MI MEJOR ENEMIGO. CAPÍTULO 76. Incertidumbre
Seija ni siquiera podía explicar aquella desesperación que parecía estar devorándola por dentro, solo estaba segura de que si ella estaba ilesa era porque Camilo no lo estaba. Y lo peor de todo era que no le sorprendía en absoluto, no le extrañaba que Camilo hubiera puesto en medio su propio cuerpo para salvarla, incluso creyendo que aquel gesto venía demasiado tarde.
—Por favor, tienes que decírmelo. Tienes que decirme… la voz se le quedó atorada en la garganta y las lágrimas subieron a sus ojos sin que pudiera evitarlo.
La enfermera dudó un segundo, pero finalmente miró alrededor y dejó escapar un suspiro resignado.
—Entiendo lo difícil que debe ser esto para usted pero no hay mucha información que pueda darle ahora mismo.
—¿Está vivo?
El silencio fue demasiado largo pero la mujer por fin se atrevió a romperlo.
—Sí, pero está en el quirófano todavía y ahí…. ahí cualquier cosa puede pasar. No quiero asustarla, pero debe ser fuerte.
Sin embargo al enfermera no pudo seguir hablando, porque en ese momento entró un médico, revisando una tablet con el ceño fruncido.
—Usted… es una mujer con suerte —dijo con tono profesional mientras se acercaba a la cama—. ¡Con mucha suerte! La bala solo le rozó el hombro, no hubo perforación profunda, así que solo tuvimos que sacársela y va a estar bien, se lo aseguro.
Pero Seija no parecía escuchar ni la mitad de la información. En ese momento no le importaba lo que le había pasado a ella, sino el hecho de que si había tenido una laceración poco profunda era precisamente porque él la había salvado.
—¿Y Camilo? ¡Quiero saber cómo está!
El médico levantó la vista y carraspeó porque tenía tanto miedo de asustar a la paciente como de darle esperanzas.

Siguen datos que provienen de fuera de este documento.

Lemma scrape_payload_optional :
  FirecrawlClient.scrape_payload u f it et h w t es esp ep !! "includeTags"
    = of_strs <$> it ∧
  FirecrawlClient.scrape_payload u f it et h w t es esp ep !! "excludeTags"
    = of_strs <$> et ∧
  FirecrawlClient.scrape_payload u f it et h w t es esp ep !! "headers"
    = VDict <$> h.
Proof.
  unfold FirecrawlClient.scrape_payload.
  repeat split;
    (destruct (truthy es || truthy esp || truthy ep);
     [rewrite lookup_insert_ne by discriminate|]; lookup_optional).
Qed.

Lemma scrape_payload_extract :
  FirecrawlClient.scrape_payload u f it et h w t es esp ep !! "extract" =
  if truthy es || truthy esp || truthy ep
  then Some (VDict {[ "schema" := of_optional VDict es;
                      "systemPrompt" := of_optional VStr esp;
                      "prompt" := of_optional VStr ep ]})
  else None.
Proof.
  unfold FirecrawlClient.scrape_payload.
  destruct (truthy es || truthy esp || truthy ep).
  - apply lookup_insert_eq.
  - lookup_display.
Qed.

Lemma scrape_payload_no_null :
  no_null (FirecrawlClient.scrape_payload u f it et h w t es esp ep).
Proof.
  unfold FirecrawlClient.scrape_payload.
  destruct (truthy es || truthy esp || truthy ep); solve_no_null.
Qed.

End scrape_payload.

Section crawl_payload.
Variables (u : string) (xp ip : option (list string)) (md : Z) (ig : bool)
  (l : Z) (ab ae : bool) (wh : option string) (sf : option (list string))
  (sh : option dict) (sit set : option (list string)) (sw : Z).
(** The two saves of the route leave the workers as the reservation
    made them. *)
Lemma admitCustomer_workers (now : Z) (random : string) (resumed : Resumed)
    (st : State) (w : Worker.t) :
  findAvailableWorker (db st) = Some w →
  workers (db (admitCustomer now random resumed st).1)
  = workers (WorkerHelpers.updateStatus (Worker._id w) Worker.busy
               (given (Some (new_customerId now random))) (after_find resumed) (db st)).
Proof.
  intros Hw. rewrite (admitCustomer_found now random resumed st w Hw).
  unfold ChatRoomHelpers.create, saveCustomerSession.
  destruct (insertUnique ChatRoom.roomId _ _) as [rs|]; cbn; [|done].
  by destruct (insertUnique CustomerSession.customerId _ _).
Qed.

(** C10: when no worker is available, the admission route answers
    [busy], with the customer id it generated from the clock reading at
    the arrival of the request and the random suffix, and with the text
    that offers the callback; it is the only thing the route does: the
    whole state (store, [activeCustomers], every other in-memory table)
    is left as it was. *)
Theorem admit_busy_leaves_state `{!ObjectIds} (now : Z) (random : string)
    (resumed : Resumed) (st : State) :
  (∀ w, w ∈ workers (db st) → Worker.status w ≠ Worker.available) →
  handle st (PostCustomerJoin now random resumed)
  = (st, [respond
            (busy ("customer_" +:+ pretty now +:+ "_" +:+ random)
               "All our agents are currently busy. Please leave your contact info for a callback.")]).
Proof.
  intros Hnone. apply findAvailableWorker_None in Hnone.
  cbn [handle]. by rewrite admitCustomer_busy.
Qed.
(** ** Motion-mode selection *)

Lemma SFltb_code_magnitude (L x : spec_float) :
  SFltb L (if SFltb (S754_zero false) x then x else SFopp x) = SFltb L (SFabs x).
Proof.
  destruct x as [[|]|[|]| |[|] m e]; cbn; try reflexivity;
    destruct L as [[|]|[|]| |[|] mL eL]; reflexivity.
Qed.

Lemma SFeqb_not_SFltb (a b : spec_float) :
  SFeqb a b = true -> SFltb b a = false.
Proof.
  unfold SFeqb, SFltb.
  destruct a as [[|]|[|]| |[|] m e], b as [[|]|[|]| |[|] m' e'];
    cbn; try discriminate; try reflexivity;
    change (Pos.compare_cont Eq m m') with (Pos.compare m m');
    change (Pos.compare_cont Eq m' m) with (Pos.compare m' m);
    rewrite (Z.compare_antisym e e'), (Pos.compare_antisym m m');
    destruct (e ?= e'); cbn; try discriminate; try reflexivity;
    destruct (m ?= m')%positive; cbn; try discriminate; reflexivity.
Qed.

Lemma slew_motion_mode_spec Speed :
  fst (slew_motion_mode Speed)
  = if SFltb (Prim2SF LOW_SPEED_MARGIN) (SFabs (Prim2SF Speed))
    then "3"%char else "1"%char.
Proof.
  rewrite <- SFltb_code_magnitude.
  unfold slew_motion_mode, dgt.
  rewrite (ltb_spec 0 Speed).
  change (Prim2SF 0) with (S754_zero false).
  destruct (SFltb (S754_zero false) (Prim2SF Speed)).
  - rewrite ltb_spec. destruct (SFltb _ _); reflexivity.
  - rewrite ltb_spec, opp_spec. destruct (SFltb _ _); reflexivity.
Qed.

Lemma slew_motion_mode_boundary Speed :
  (PrimFloat.eqb (PrimFloat.abs Speed) LOW_SPEED_MARGIN = true ->
     fst (slew_motion_mode Speed) = "1"%char) /\
  (PrimFloat.ltb LOW_SPEED_MARGIN (PrimFloat.abs Speed) = true ->
     fst (slew_motion_mode Speed) = "3"%char).
Proof.
  rewrite slew_motion_mode_spec, eqb_spec, ltb_spec, abs_spec.
  split; intros H.
  - rewrite (SFeqb_not_SFltb _ _ H). reflexivity.
  - rewrite H. reflexivity.
Qed.

Lemma slew_motion_mode_direction Speed :
  snd (slew_motion_mode Speed) = if dgt Speed 0 then "0"%char else "1"%char.
Proof.
  unfold slew_motion_mode.
  destruct (dgt Speed 0); destruct (dgt _ LOW_SPEED_MARGIN); reflexivity.
Qed.

Lemma SFeqb_SFleb (a b : spec_float) : SFeqb a b = true -> SFleb b a = true.
Proof.
  unfold SFeqb, SFleb.
  destruct a as [[|]|[|]| |[|] m e], b as [[|]|[|]| |[|] m' e'];
    cbn; try discriminate; try reflexivity;
    change (Pos.compare_cont Eq m m') with (Pos.compare m m');
    change (Pos.compare_cont Eq m' m) with (Pos.compare m' m);
    rewrite (Z.compare_antisym e e'), (Pos.compare_antisym m m');
    destruct (e ?= e'); cbn; try discriminate; try reflexivity;
    destruct (m ?= m')%positive; cbn; try discriminate; reflexivity.
Qed.

Lemma SFltb_SFleb (a b : spec_float) : SFltb a b = true -> SFleb a b = true.
Proof.
  unfold SFltb, SFleb. destruct (SFcompare a b) as [[| |]|]; try discriminate; reflexivity.
Qed.

(** A rate of magnitude LOW_SPEED_MARGIN or more is one that
    [PrepareForSlewing] stops a running axis for. *)
Lemma at_or_above_margin Speed :
  PrimFloat.eqb (PrimFloat.abs Speed) LOW_SPEED_MARGIN = true \/
  PrimFloat.ltb LOW_SPEED_MARGIN (PrimFloat.abs Speed) = true ->
  dge (PrimFloat.abs Speed) LOW_SPEED_MARGIN = true.
Proof.
  unfold dge. rewrite eqb_spec, ltb_spec, leb_spec.
  intros [H|H]; [apply SFeqb_SFleb | apply SFltb_SFleb]; exact H.
Qed.

(** On an axis that the status poll reports stopped, [PrepareForSlewing]
    sends exactly the mode chosen by [slew_motion_mode]. *)
Lemma PrepareForSlewing_stopped_axis fuel Axis Speed s s1 :
  GetStatus Axis s = (true, s1) ->
  FullStop (axis_get (AxesStatus s1) Axis) = true ->
  PrepareForSlewing fuel Axis Speed s
  = Some (snd (SetMotionMode Axis (fst (slew_motion_mode Speed))
                             (snd (slew_motion_mode Speed)) s1)).
Proof.
  intros Hst Hstop. unfold PrepareForSlewing. rewrite Hst. cbn [negb].
  rewrite Hstop. cbn [negb].
  destruct (slew_motion_mode Speed) as [Func Direction]. reflexivity.
Qed.

(** On a running axis a rate of magnitude LOW_SPEED_MARGIN or more makes
    [PrepareForSlewing] stop the axis, wait for it and then send the mode
    chosen by [slew_motion_mode]. *)
Lemma PrepareForSlewing_running_axis fuel Axis Speed s s1 s2 :
  GetStatus Axis s = (true, s1) ->
  FullStop (axis_get (AxesStatus s1) Axis) = false ->
  dge (PrimFloat.abs Speed) LOW_SPEED_MARGIN = true ->
  wait_for_full_stop fuel Axis (snd (SlowStop Axis s1)) = Some s2 ->
  PrepareForSlewing fuel Axis Speed s
  = Some (snd (SetMotionMode Axis (fst (slew_motion_mode Speed))
                             (snd (slew_motion_mode Speed)) s2)).
Proof.
  intros Hst Hrun Hfast Hwait. unfold PrepareForSlewing. rewrite Hst. cbn [negb].
  rewrite Hrun, Hfast. cbn [negb]. rewrite !orb_true_r. cbn [orb].
  rewrite Hwait.
  destruct (slew_motion_mode Speed) as [Func Direction]. reflexivity.
Qed.

Lemma writes_SetMotionMode Axis Func Direction s :
  exists n,
    (1 <= n <= 3)%nat /\
    writes_of (trace (MyPortFD (snd (SetMotionMode Axis Func Direction s))))
    = writes_of (trace (MyPortFD s))
      ++ repeat (frame_command Axis "G" [Func; Direction]) n.
Proof.
  unfold SetMotionMode.
  pose proof (writes_talk Axis "G" [Func; Direction] [] s) as Ht.
  destruct (TalkWithAxis Axis "G" [Func; Direction] [] s) as [[ok r] s1]. exact Ht.
Qed.

(** C8.  The mode-selection step of [PrepareForSlewing] is reached when the
    status poll succeeds and the axis is stopped, at once or, for a running
    axis, after the slow stop and the wait.  It then sends the mode command
    G with the low-speed slew mode (['1']) for a rate whose magnitude equals
    LOW_SPEED_MARGIN and with the high-speed slew mode (['3']) for a rate
    whose magnitude is strictly greater, together with the direction of the
    rate, and nothing else. *)
Theorem slew_motion_mode_threshold fuel Axis Speed s s1 s2 :
  GetStatus Axis s = (true, s1) ->
  (if FullStop (axis_get (AxesStatus s1) Axis) then s2 = s1
   else wait_for_full_stop fuel Axis (snd (SlowStop Axis s1)) = Some s2) ->
  let Direction := if dgt Speed 0 then "0"%char else "1"%char in
  let selects (Func : ascii) :=
    PrepareForSlewing fuel Axis Speed s
    = Some (snd (SetMotionMode Axis Func Direction s2)) /\
    exists n,
      (1 <= n <= 3)%nat /\
      writes_of (trace (MyPortFD (snd (SetMotionMode Axis Func Direction s2))))
      = writes_of (trace (MyPortFD s2))
        ++ repeat (frame_command Axis "G" [Func; Direction]) n in
  (PrimFloat.eqb (PrimFloat.abs Speed) LOW_SPEED_MARGIN = true -> selects "1"%char) /\
  (PrimFloat.ltb LOW_SPEED_MARGIN (PrimFloat.abs Speed) = true -> selects "3"%char).
Proof.
  intros Hst Hs2. cbv zeta.
  assert (Hprep :
            dge (PrimFloat.abs Speed) LOW_SPEED_MARGIN = true ->
            PrepareForSlewing fuel Axis Speed s
            = Some (snd (SetMotionMode Axis (fst (slew_motion_mode Speed))
                           (if dgt Speed 0 then "0"%char else "1"%char) s2))).
  { intros Hfast. rewrite <- slew_motion_mode_direction.
    destruct (FullStop (axis_get (AxesStatus s1) Axis)) eqn:Hstop.
    - subst s2. apply PrepareForSlewing_stopped_axis; assumption.
    - apply (PrepareForSlewing_running_axis fuel Axis Speed s s1 s2); assumption. }
  split; intros H.
  - rewrite (proj1 (slew_motion_mode_boundary Speed) H) in Hprep.
    split; [|apply writes_SetMotionMode].
    apply Hprep, at_or_above_margin. left. exact H.
  - rewrite (proj2 (slew_motion_mode_boundary Speed) H) in Hprep.
    split; [|apply writes_SetMotionMode].
    apply Hprep, at_or_above_margin. right. exact H.
Qed.

(** ** Slewing *)

(** What the legacy branch of [Slew] leaves in the status, whatever the
    rate: the flags passed to [SetSlewing] are the two variables declared at
    the top of the function, which the branch never assigns. *)
Lemma Slew_legacy_status fuel Axis SpeedInRadiansPerSecond IgnoreSilentMode s s' :
  SupportAdvancedCommandSet s = false ->
  dle (PrimFloat.abs (clamp_speed SpeedInRadiansPerSecond)) (SIDEREALRATE / 1000)%float
    = false ->
  Slew fuel Axis SpeedInRadiansPerSecond IgnoreSilentMode s = Some s' ->
  Slewing (axis_get (AxesStatus s') Axis) = true /\
  FullStop (axis_get (AxesStatus s') Axis) = false /\
  SlewingTo (axis_get (AxesStatus s') Axis) = false /\
  SlewingForward (axis_get (AxesStatus s') Axis) = false /\
  HighSpeed (axis_get (AxesStatus s') Axis) = false /\
  axis_get (SlewingSpeed s') Axis = clamp_speed SpeedInRadiansPerSecond.
Proof.
  intros Hadv Hrate. unfold Slew. rewrite Hadv. cbv zeta. rewrite Hrate.
  destruct (PrepareForSlewing fuel Axis (clamp_speed SpeedInRadiansPerSecond) s)
    as [s1|]; [|discriminate].
  destruct (dgt (clamp_speed SpeedInRadiansPerSecond) 0);
    match goal with
    | |- context [if ?c then (_, true) else _] => destruct c
    end;
    intros H; inversion H; subst s'; unfold Slew_record;
    destruct Axis; repeat split.
Qed.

—El señor Marshant recibió un impacto más serio. Está en cirugía ahora mismo y…
La frase cayó con un peso insoportable y Seija se incorporó con un gruñido.
—¡Dígamelo con todas sus maldit@s letras! ¿Qué tanto está pasando en esa cirugía? —preguntó, sintiendo cómo el miedo regresaba con más fuerza que antes.
—La bala perforó el pulmón izquierdo —dijo por fin el médico—. No es mi caso, pero por lo que escuché, perdió bastante sangre. Están trabajando para estabilizarlo.
Seija sintió que el aire se le escapaba.
Seija cerró los ojos un instante, pero la verdad era que no sentía alivio ni tristeza, solo un cansancio inmenso.
Las horas siguieron avanzando con lentitud cruel hasta que finalmente se escuchó un ruido afuera y el mismo Henry derrapó
Seija se incorporó de inmediato, ignorando el dolor en el hombro.
—Henry…
Pero el alivio en su rostro le dijo todo lo que necesitaba saber.
—Está vivo todavía —susurró y Henry asintió abrazando a su esposa.
—Lograron estabilizarlo —dijo con tono tenso, porque aquella solo era la primera victoria y la más pequeña de todas—. Pero la bala perforó el pulmón y hubo complicaciones durante la intervención. Las próximas horas serán críticas.
El mundo volvió a inclinarse bajo los pies de Seija y esta vez no había asfalto ni disparos, solo una espera insoportable que apenas comenzaba, y una esperanza que se negaba a morir a toda costa.